» **Assignment**
Copy out each line of the entries where the word "halves" is present.

*** Available records Section Begins ***

(** * Overlay store and drag controller of the live-streaming front end

    A shallow embedding of
      - [src/frontend/src/services/api.js]       (overlayAPI, apiUtils),
      - [src/frontend/src/hooks/useOverlays.js]  (the overlay store hook),
      - [src/frontend/src/components/VideoPlayer.js] (the drag handlers and
        the time display),
      - [src/frontend/src/App.js]                (the overlay handlers),
      - [src/frontend/src/components/Header.js]  (the overlay manager's form),
    together with the properties the specification states about them. *)

From Stdlib Require Import Ascii QArith Qround Qpower Qabs Lqa.
From stdpp Require Import gmap strings list fin_maps pretty.

Local Open Scope string_scope.
Local Open Scope list_scope.

(** ** Double-precision arithmetic

    A JavaScript number is an IEEE 754 binary64 value.  A finite one is
    read as the rational it denotes, [m * 2^e] with [|m| < 2^53] and
    [-1074 <= e]; an arithmetic operation returns the exact result rounded
    to the nearest such number, halves to the one with an even [m].  The
    exponent is not bounded above: the infinities are no numbers of this
    development, so that a result beyond the largest double (about
    [1.8e308]) is rounded like any other. *)
Module Double.

Definition emin : Z := (-1074)%Z.

Definition pow2 (e : Z) : Q := (2 ^ e)%Q.

(** The integer part of the binary logarithm of a positive rational. *)
Definition ilog2 (q : Q) : Z :=
  let n := Qnum q in
  let d := Z.pos (Qden q) in
  let k := (Z.log2 n - Z.log2 d)%Z in
  if (n * 2 ^ Z.max 0 (- k) <? d * 2 ^ Z.max 0 k)%Z then (k - 1)%Z else k.

(** The exponent of the last place of the doubles around [q]: 53
    significant bits, and the subnormal numbers below [2^-1022]. *)
Definition exponent (q : Q) : Z := Z.max emin (ilog2 (Qabs q) - 52).

(** The nearest integer, halves to the even one. *)
Definition nearest_even (q : Q) : Z :=
  let f := Qfloor q in
  match Qcompare (q - inject_Z f) (1 # 2) with
  | Lt => f
  | Gt => (f + 1)%Z
  | Eq => if Z.even f then f else (f + 1)%Z
  end.

(** The double nearest to [q], as a reduced fraction. *)
Definition round (q : Q) : Q :=
  if Qeq_bool q 0 then 0%Q
  else
    let e := exponent q in
    Qred (inject_Z (nearest_even (q / pow2 e)) * pow2 e).

(** [a - b], [a * b] and [a / b] (for [b] that is not zero). *)
Definition minus (a b : Q) : Q := round (a - b).
Definition times (a b : Q) : Q := round (a * b).
Definition divide (a b : Q) : Q := round (a / b).

(** The doubles themselves. *)
Definition representable (q : Q) : Prop :=
  exists m g : Z, (Z.abs m < 2 ^ 53)%Z /\ (emin <= g)%Z /\
                  (q == inject_Z m * pow2 g)%Q.

End Double.

Arguments Double.round : simpl never.
Arguments Double.minus : simpl never.
Arguments Double.times : simpl never.
Arguments Double.divide : simpl never.

(** ** JavaScript values

    Overlay records, patches, drafts and thrown errors are plain JavaScript
    objects: finite maps from property names to values.  A value is a
    primitive or a plain object.  Numbers are the finite doubles, read as
    rationals, and [NaN]; the infinities and the sign of zero are left
    out.  Comparisons, [Math.min], [Math.max] and [Math.round] are exact on
    doubles; subtraction rounds as [Double.minus] does. *)
Module JS.

Inductive number : Type :=
  | NaN
  | Fin (q : Q).

#[warnings="-register-all"]
Inductive value : Type :=
  | VUndefined
  | VNull
  | VBool (b : bool)
  | VNum (n : number)
  | VStr (s : string)
  | VObj (fields : gmap string value).

Abbreviation obj := (gmap string value).

Definition num (z : Z) : value := VNum (Fin (inject_Z z)).

(** ToBoolean: [undefined], [null], [false], [0], [NaN] and the empty
    string are falsy, everything else (every object included) is truthy. *)
Definition truthy (v : value) : bool :=
  match v with
  | VUndefined | VNull => false
  | VBool b => b
  | VNum NaN => false
  | VNum (Fin q) => negb (Qeq_bool q 0)
  | VStr s => negb (String.eqb s "")
  | VObj _ => true
  end.

(** [o.k] on an object: the stored value, [undefined] when absent. *)
Definition prop (o : obj) (k : string) : value :=
  default VUndefined (o !! k).

(** [v.k].  Reading a property of [null] or [undefined] raises a
    TypeError ([None]).  A plain object yields its property; a boolean or a
    number has no own properties, and none of the names read in this
    program is a property of a string. *)
Definition member (v : value) (k : string) : option value :=
  match v with
  | VUndefined | VNull => None
  | VObj o => Some (prop o k)
  | VBool _ | VNum _ | VStr _ => Some VUndefined
  end.
(** * template-async-telegram-bot: the message providers, the update handlers
    and the entry point, embedded from [bot/messages.py], [bot/handlers.py]
    and [main.py].

    Python objects are modelled by the data they carry: [None] by [None] of an
    [option], an attribute that was never assigned by a missing value, an
    exception by a value of [exn].  Code that mutates [self] or sends a reply
    is written in a small state-and-exception monad. *)

From stdpp Require Import base option list strings gmap.
From Stdlib Require Import ZArith Ascii String.

Local Open Scope string_scope.

(** ** Python values, exceptions and effects *)

Module Py.

(** The exceptions that can travel through this code.  [AttributeError t a]
    is the failed lookup of attribute [a] on an object of type [t];
    [TelegramError] and [NetworkError] stand for what the Bot API call may
    raise. *)
Inductive exn : Type :=
| AttributeError (type_name attr : string)
| TelegramError (description : string)
| NetworkError (description : string).

Inductive result (A : Type) : Type :=
| Ok (a : A)
| Raise (e : exn).
Arguments Ok {A} a.
Arguments Raise {A} e.

(** A computation over a mutable state [S]: it returns or raises, and in
    both cases leaves a state behind (an exception rolls nothing back). *)
Definition M (S A : Type) : Type := S -> result A * S.

Definition ret {S A} (a : A) : M S A := fun s => (Ok a, s).

Definition raise {S A} (e : exn) : M S A := fun s => (Raise e, s).

Definition bind {S A B} (c : M S A) (k : A -> M S B) : M S B :=
  fun s =>
    match c s with
    | (Ok a, s') => k a s'
    | (Raise e, s') => (Raise e, s')
    end.

Definition lift {S A} (r : result A) : M S A := fun s => (r, s).

Definition get {S} : M S S := fun s => (Ok s, s).

Definition modify {S} (f : S -> S) : M S unit := fun s => (Ok tt, f s).

(** [bool(v)] for a value that is [None], [True] or [False]. *)
Definition truthy (v : option bool) : bool :=
  match v with
  | Some b => b
  | None => false
  end.

(** [f'{v}'] for a value that is [None] or a [str]: a string formats as
    itself, [None] as its name. *)
Definition fstring (v : option string) : string :=
  match v with
  | Some s => s
  | None => "None"
  end.

End Py.

Import Py.

Notation "x <- c ;; k" := (bind c (fun x => k))
  (at level 100, c at next level, right associativity).
Notation "c ;;; k" := (bind c (fun _ => k))
  (at level 100, k at level 200, right associativity).

(** ** bot/messages.py *)

Module messages.

(** [telegram.User], as far as this code reads it: [is_premium] is the
    optional flag of the Bot API ([None] when the field is absent). *)
Record User : Type := { id : Z; is_premium : option bool }.

(** The two concrete classes below the abstract [BaseMessages]; an
    instance has no attributes, so it is its class. *)
Inductive BaseMessages : Type :=
| RegularUser
| PremiumUser.

#[export] Instance BaseMessages_eq_dec : EqDecision BaseMessages.
Proof. solve_decision. Defined.

(** [class RegularUser(BaseMessages)] *)
Module RegularUser.
Definition start : string := "hello!".
Definition help : string := "You need to purchase a subscription".
Definition echo (text : option string) : string := fstring text.
End RegularUser.

(** [class PremiumUser(RegularUser)]: [start] and [help] are overridden,
    [echo] is found in the base class. *)
Module PremiumUser.
Definition start : string := "hello!".
Definition help : string := "help mock!".
Definition echo : option string -> string := RegularUser.echo.
End PremiumUser.

(** Method calls on an instance resolve through its class. *)
Definition start (self : BaseMessages) : string :=
  match self with
  | RegularUser => RegularUser.start
  | PremiumUser => PremiumUser.start
  end.

Definition help (self : BaseMessages) : string :=
  match self with
  | RegularUser => RegularUser.help
  | PremiumUser => PremiumUser.help
  end.

Definition echo (self : BaseMessages) (text : option string) : string :=
  match self with
  | RegularUser => RegularUser.echo text
  | PremiumUser => PremiumUser.echo text
  end.

(** [get_messages(user)].  The handlers pass [update.effective_user], which
    may be [None]; reading [is_premium] from it then raises. *)
Definition get_messages (user : option User) : result BaseMessages :=
  match user with
  | None => Raise (AttributeError "NoneType" "is_premium")
  | Some u =>
      if negb (truthy (is_premium u)) then Ok PremiumUser
      else Ok RegularUser
  end.

End messages.

(** ** bot/handlers.py *)

Module handlers.

(** [telegram.Message] and [telegram.Update], as far as the handlers read
    them.  Both [update.effective_user] and [update.message] are optional in
    the framework, and so is [message.text]. *)
Record Message : Type := { chat_id : Z; text : option string }.

Record Update : Type := {
  effective_user : option messages.User;
  message : option Message
}.

(** One outbound text message: the chat it goes to and its text. *)
Record Reply : Type := { to_chat : Z; body : string }.

(** The attributes of a handler instance.  [__init__] assigns [user];
    [messages] does not exist until [__call__] first assigns it. *)
Record BaseHandler : Type := {
  user : option messages.User;
  messages : option messages.BaseMessages
}.

(** [BaseHandler.__init__] *)
Definition __init__ : BaseHandler := {| user := None; messages := None |}.

(** The three concrete subclasses; they differ in [handle] only. *)
Inductive HandlerClass : Type :=
| StartHandler
| HelpHandler
| EchoHandler.

Definition class_name (c : HandlerClass) : string :=
  match c with
  | StartHandler => "StartHandler"
  | HelpHandler => "HelpHandler"
  | EchoHandler => "EchoHandler"
  end.

(** What one invocation can touch: the handler instance it is called on and
    the messages sent so far. *)
Record Frame : Type := { self : BaseHandler; outbox : list Reply }.

Definition set_user (v : option messages.User) (fr : Frame) : Frame :=
  {| self := {| user := v; messages := messages (self fr) |};
     outbox := outbox fr |}.

Definition set_messages (v : messages.BaseMessages) (fr : Frame) : Frame :=
  {| self := {| user := user (self fr); messages := Some v |};
     outbox := outbox fr |}.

*** Available records Section Ends ***

» **Exercise response**
    to the nearest such number, halves to the one with an even [m].  The
(** The nearest integer, halves to the even one. *)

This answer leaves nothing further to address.